Roggero non dovrebbe stare in carcere. E non perché la sua condotta non sia reato o perché si possano ampliare sulla base delle emozioni i requisiti della legittima difesa, ma perché, se prendessimo sul serio la Costituzione, il carcere serve solo per svolgere una funzione rieducativa.
La questione non è “assolvere Roggero”, né trasformarlo in un eroe del far west.
La questione è capire se abbia senso rinchiudere in carcere per anni una persona che non ha alcun bisogno di essere rieducato, ma ha agito sotto la pressione di uno shock traumatico in un contesto di insicurezza, restando capace di intendere e di volere.
Se la pena detentiva viene applicata anche quando non vi è alcun percorso rieducativo da compiere, significa che stiamo ancora continuando a usare il carcere come nel medioevo, come strumento di vendetta e non come mezzo di reintegrazione nella legalità.
Ciò che non funziona, allora, non è il giudice che ha adottato la sentenza, né la disciplina della legittima difesa: è l’istituto carcerario per come viene ancora concepito e sfruttato nel dibattito pubblico.
La reclusione in carcere non può essere una risposta standard in base agli anni di pena, mentre nei codici e nei manuali continuiamo a ripetere che “le pene devono tendere alla rieducazione del condannato”.
Se il condannato non ha da essere rieducato, a cosa serve il carcere? A offrirlo in pasto ai Vannacci, ai Salvini e a quanti usano la sofferenza umana come materiale da campagna elettorale?
Ma c’è un punto che non può essere rimosso da questo discorso: la sicurezza.
La sicurezza non è un alibi polemico né un cavallo di battaglia da esibire; è un obbligo permanente dello Stato, che va garantito con continuità, durezza, forza e determinazione.

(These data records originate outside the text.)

Lemma publish_repository_fenced files plan : well_formed_plan plan →
  fruns (λ _, True) (publish_repository prefix files plan) (uploads_timestamp files).
Proof.
  intros [Hplain _ Hone]. set (Q := uploads_timestamp files).
  assert (∀ s e s', fenced s s' → Q s (inl e) s') as Hstay by (intros s e s' HR; split; [by left|done]).
  assert (∀ (A : Type) (m : Sh string (PublishError + A)) k, keeps m →
    (∀ a, fruns (λ _, True) (k a) Q) → fruns (λ _, True) (sh_try m k) Q) as Hstep.
  { intros A m k Hm Hk. eapply runs_try; [exact Hm|intros; by apply Hstay|]. intros s a _.
    eapply runs_weaken; [apply Hk|done|]. intros s1 r s2 H1' [[H2'|H2'] Hr]; (split; [|done]); [left; by etrans|by right]. }
  unfold publish_repository. apply Hstep.
  { apply keeps_each. intros [a l] _. apply keeps_lift. intros k _. apply keeps_lift. intros d _. apply keeps_lift.
    intros d' _. apply keeps_verify. }
  intros []. apply runs_lift; [intros; by apply Hstay|]. intros [uploads timestamp] Hsplit%ok_or_inr.
  assert (uploads = removelast (pf_uploads plan)) as ->.
  { unfold split_last in Hsplit. destruct (last (pf_uploads plan)); [|done]. by injection Hsplit. }
  apply runs_lift; [intros; by apply Hstay|]. intros [] ->%demand_inr%bool_decide_eq_true.
  apply runs_lift; [intros; by apply Hstay|]. intros k ->%(key_of _ _ _ plain_TIMESTAMP).
  apply runs_lift; [intros; by apply Hstay|]. intros ck _. apply runs_lift; [intros; by apply Hstay|]. intros [] _.
  assert (key ROOT ≠ key TIMESTAMP) as Hroot by (by apply key_not_timestamp; [apply plain_ROOT|]).
  eapply runs_try; [apply prepare_fenced|intros s e s' _ [HR _]; by apply Hstay|]. intros s tw _.
  assert (∀ A (m : Sh string (PublishError + A)) k, keeps m →
    (∀ a, fruns (λ s', fenced s s' ∧ files !! TIMESTAMP = Some (cf_bytes tw) ∧ cf_previous tw = timestamp_of prefix s') (k a) (λ _ r s', Q s r s')) →
    fruns (λ s', fenced s s' ∧ files !! TIMESTAMP = Some (cf_bytes tw) ∧ cf_previous tw = timestamp_of prefix s') (sh_try m k) (λ _ r s', Q s r s')) as Hstep2.
  { intros A m k Hm Hk. eapply runs_try; [eapply runs_weaken; [exact Hm|done|intros s1 r s2 H1' H2'; exact (conj H1' H2')]| |].
    - intros s1 e s2 _ [[? _] ?]. apply Hstay. by etrans.
    - intros s1 a (HR & Hf & Hp). eapply runs_weaken; [apply Hk| |done]. intros s2 [_ HR2]. split_and!; [by etrans|done|].
      unfold fenced in HR2. congruence. }
  eapply runs_weaken with (P' := λ s', fenced s s' ∧ files !! TIMESTAMP = Some (cf_bytes tw) ∧ cf_previous tw = timestamp_of prefix s').
  2:{ intros s' [HR Hw]. destruct (Hw tw eq_refl). done. }
  2:{ intros s1 r s2 _ Hq. exact Hq. }
  apply runs_lift; [intros e s1 _ [HR _]; by apply Hstay|]. intros [] _.
  apply Hstep2. { eapply runs_weaken; [apply prepare_fenced|done|]. by intros s1 r s2 _ [HR _]. }
  intros rw. apply Hstep2.
  { apply keeps_each. intros a Ha. apply keeps_upload; [|by intros ->]. apply Hplain.
    destruct (pf_uploads plan) as [|x l] eqn:Hl; [by apply elem_of_nil in Ha|].
    rewrite (app_removelast_last x (l := x :: l)) by done. apply elem_of_app. by left. }
  intros []. apply Hstep2; [by apply keeps_commit|]. intros [].
  intros c t c' Hh Hg (HR & Hf & Hp) Hrun.
  destruct (commit_timestamp_fenced files tw Hf c t c' Hh Hg Hp Hrun) as (? & ? & [Hc|Hc] & Hr); (split_and!; [done..|]); (split; [|done]).
  - left. by etrans.
  - by right.
Qed.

Un cittadino che ogni mattina alza la serranda di un negozio ha diritto di sapere che lo Stato c’è: nelle forze dell’ordine, nelle indagini rapide ed efficaci, nei controlli, nei presidi e nelle misure di prevenzione dei reati predatori.
Quando lo Stato arretra sulla sicurezza, spinge le persone verso reazioni individuali, improprie, fuori dal perimetro della legalità.
Invece di inseguire l’onda emotiva, i politici – soprattutto quelli che non vogliono stare al gioco dei Vannacci o dei Salvini, che nella foga si dimenticano di rivestire cariche per proporre soluzioni legislative – dovrebbero andare in Parlamento e dire con chiarezza nella legge che il carcere non è “la pena”, ma una delle possibili pene, da usare per reati odiosi, su criminali incalliti e comunque su decisione del giudice, quando esistono motivazioni che mostrino perché, in quel caso concreto, solo la detenzione – e non altre misure di sorveglianza, di controllo o di sostegno – possa realizzare la finalità rieducativa e, nel frattempo, tenere a bada un’indiscutibile inclinazione a delinquere.
Questa modifica legislativa – il carcere senza automatismi ma con un giudizio sulla sua efficacia rieducativa – significherebbe subordinare la scelta del carcere a un vero giudizio di necessità e proporzionalità rispetto al percorso di rieducazione, non limitarla a una casella da spuntare nella scala della pena edittale.
La sicurezza dei cittadini e l’esasperazione delle vittime devono stare al centro delle scelte politiche, ma non possono essere “garantite” con forme di autogiustizia, supplendo uno Stato inerme, e addirittura rappresentato da chi può mettere le cose a posto con modifiche legislative, ma si limita alla propaganda.
Lo Stato forte e autorevole è quello che protegge con fermezza e continuità, impedendo che il cittadino sia costretto a farsi giustizia da solo; ed è anche quello che esegue le condanne nel rispetto dei principi della Costituzione, senza trasformare la pena in un sacrificio simbolico da offrire all’opinione pubblica o a politici senza scrupoli.
Nei libri di diritto è scritto che la pena non ha funzione retributiva, ma rieducativa.
Forse è arrivato il momento di smettere di scriverlo solo nei libri e cominciare a pretenderlo, davvero, nella realtà giudiziaria e legislativa.
In questo modo Roggero sarebbe comunque colpevole, perché non ha agito per legittima difesa, ma non starebbe in carcere.